Le controverse colture così generate sono al centro di un’analisi giuridica da parte dell’Esecutivo comunitario per valutare se rientrino nell’ambito di applicazione della direttiva 2001/18/CE sull’emissione deliberata nell’ambiente di OGM e della direttiva 2009/41/CE sull’impiego confinato di microrganismi geneticamente modificati.

Le conclusioni del gruppo di esperti dovrebbero essere pubblicate entro fine marzo e stabilire se alcune di queste nuove tecniche di selezione vegetale potranno essere introdotte in questa legislazione. L’interpretazione giuridica sarà poi sottoposta agli Stati membri, ai rappresentati del Parlamento europeo e alle parti interessate. L’ultima parola sulla normativa UE, in ogni caso, spetterà alla Corte di Giustizia Europea. Dalla quale verrà il parere definitivo e vincolante per l’interpretazione del diritto comunitario.

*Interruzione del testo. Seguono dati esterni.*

(** X16: logging in twice gives the same token.  The first login creates a
    token when the user has none and says so; every later login says
    "Token refreshed", returns the key unchanged and only moves the token's
    timestamp to the time of the request. *)
Theorem auth_post_twice_same_key
    (authenticate : gmap string (list N) -> Auth.User + list (string * string))
    (generate_key : gmap nat Auth.Token -> string)
    (payload : gmap string (list N)) (user : Auth.User) (now1 now2 : Z)
    (tokens : gmap nat Auth.Token) :
  authenticate payload = inl user ->
  let first := Auth.post authenticate generate_key payload now1 tokens in
  let second := Auth.post authenticate generate_key payload now2 first.2 in
  exists k note1,
    first.1 = Return {| Auth.token := k; Auth.user_id := Auth.pk user;
                        Auth.user_name := Auth.username user; Auth.note := note1 |}
    /\ (note1 = "Token created" <-> tokens !! Auth.pk user = None)
    /\ second.1 = Return {| Auth.token := k; Auth.user_id := Auth.pk user;
                            Auth.user_name := Auth.username user;
                            Auth.note := "Token refreshed" |}
    /\ second.2 !! Auth.pk user = Some {| Auth.key := k; Auth.created := now2 |}.
Proof.
  intros Ha first second. subst second first.
  rewrite (auth_post_valid authenticate generate_key payload user now1 tokens Ha).
  destruct (tokens !! Auth.pk user) as [t|] eqn:Et; cbn [fst snd].
  - exists (Auth.key t), "Token refreshed".
    rewrite (auth_post_valid authenticate generate_key payload user now2 _ Ha).
    rewrite lookup_insert_eq. cbn [fst snd Auth.key].
    split; [reflexivity|]. split; [split; discriminate|].
    split; [reflexivity|]. apply lookup_insert_eq.
  - exists (generate_key tokens), "Token created".
    rewrite (auth_post_valid authenticate generate_key payload user now2 _ Ha).
    rewrite lookup_insert_eq. cbn [fst snd Auth.key].
    split; [reflexivity|]. split; [split; reflexivity|].
    split; [reflexivity|]. apply lookup_insert_eq.
Qed.

Lemma auth_post_twice_same_key_witness :
  (Auth.post sample_authenticate sample_generate_key alice_login 200
     (Auth.post sample_authenticate sample_generate_key alice_login 100 ∅).2).1
  = Return {| Auth.token := "9944b09199c62bcf9418ad846dd0e4bbdfc6ee4b"; Auth.user_id := 7;
              Auth.user_name := lit "alice"; Auth.note := "Token refreshed" |}.
Proof.
  destruct (auth_post_twice_same_key sample_authenticate sample_generate_key alice_login
              alice 100 200 ∅ eq_refl) as (k & note1 & H1 & _ & H2 & _).
  cbv zeta in H1, H2. rewrite H2. vm_compute in H1. injection H1 as <- _. reflexivity.
Defined.

(** X17: a login touches the token of the user that logs in and of nobody
    else, and a login with credentials the serializer rejects ends in the
    validation error and changes no token. *)
Theorem auth_post_frame
    (authenticate : gmap string (list N) -> Auth.User + list (string * string))
    (generate_key : gmap nat Auth.Token -> string)
    (payload : gmap string (list N)) (now : Z) (tokens : gmap nat Auth.Token) :
  (forall user other, authenticate payload = inl user -> other <> Auth.pk user ->
     (Auth.post authenticate generate_key payload now tokens).2 !! other = tokens !! other)
  /\ (forall errors, authenticate payload = inr errors ->
       Auth.post authenticate generate_key payload now tokens =
         (Raise (serializers_ValidationError errors), tokens)).
Proof.
  split.
  - intros user other Ha Hne.
    rewrite (auth_post_valid authenticate generate_key payload user now tokens Ha).
    destruct (tokens !! Auth.pk user); cbn [snd]; apply lookup_insert_ne; congruence.
  - intros errors Ha. unfold Auth.post. rewrite Ha. reflexivity.
Qed.

Lemma auth_post_frame_witness :
  Auth.post sample_authenticate sample_generate_key
    (<["username" := lit "alice"]> (<["password" := lit "looking-glass"]> ∅)) 100 ∅
  = (Raise (serializers_ValidationError
              [("non_field_errors", "Unable to log in with provided credentials.")]), ∅).
Proof.
  apply (proj2 (auth_post_frame sample_authenticate sample_generate_key
                  (<["username" := lit "alice"]> (<["password" := lit "looking-glass"]> ∅))
                  100 ∅)).
  reflexivity.
Defined.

Vero e proprio rompicapo per le istituzioni europee dal momento che queste tecniche fanno sì ricorso a metodi di ingegneria genetica, ma spesso i prodotti ottenuti non presentano sequenze geniche esogene come nei tradizionali organismi geneticamente modificati. Nessun DNA estraneo finisce cioè nelle piante biotech e non si tratterebbe di OGM, dicono i loro sostenitori. I contrari, invece, vedono in questo approccio solo un altro tentativo di far rientrare sui mercati europei, dalla finestra, gli organismi geneticamente manipolati cacciati dalla porta nei mesi scorsi. Difficile quindi attribuire loro uno status che possa determinarne l’eventuale bando dal suolo UE o meno. Ecco perché in Europa si discute, ormai da tempo, del loro trattamento giuridico e in particolare se debbano rientrare nella legislazione sugli OGM.

Alla chiarezza di questi aspetti sono interessati, prima di tutto coloro i quali temono che si tratti di OGM mascherati. Questi nuovi organismi, infatti, potranno finire per essere  liberi di circolare sul mercato senza etichettatura. Ma naturalmente anche le tante imprese europee che fanno ricerca in questo settore. Nonostante, infatti, molti stati UE abbiano vietato coltivazione e commercio di OGM sul proprio territorio, il Vecchio Continente rimane leader nella ricerca nel campo del miglioramento genetico. Stando, infatti, a quanto dichiarato dalla NBT Platform, una coalizione di PMI, grandi imprese e istituti di ricerca specializzati nel campo, il 46% della ricerca globale sulle nuove tecniche di ingegnerizzazinone viene prodotto in Europa.

Attualmente, non vi è alcun uso commerciale di NBTs in Europa. Tuttavia, molte organizzazioni in tutto il mondo li usano nella loro ricerca, e i primi prodotti commerciali hanno già raggiunto il mercato, ad esempio in Nord America. Se l’UE rinuncerà alla tracciabilità dei prodotti derivati dalle nuove tecniche questi prodotti potranno sfuggire alle valutazioni di impatto e all’etichettatura. Un effetto non da poco nel momento in cui il TTIP è in fase negoziale tra Unione Europea e Stati Uniti. L’etichettatura degli OGM in Europa è considerata, dagli americani, una barriera non tariffaria da eliminare per fluidificare gli scambi. Il parere sulle new breeding techniques potrebbe quindi essere un’ occasione, per Bruxelles, per muovere i primi passi verso l’apertura di un canale di importazioni.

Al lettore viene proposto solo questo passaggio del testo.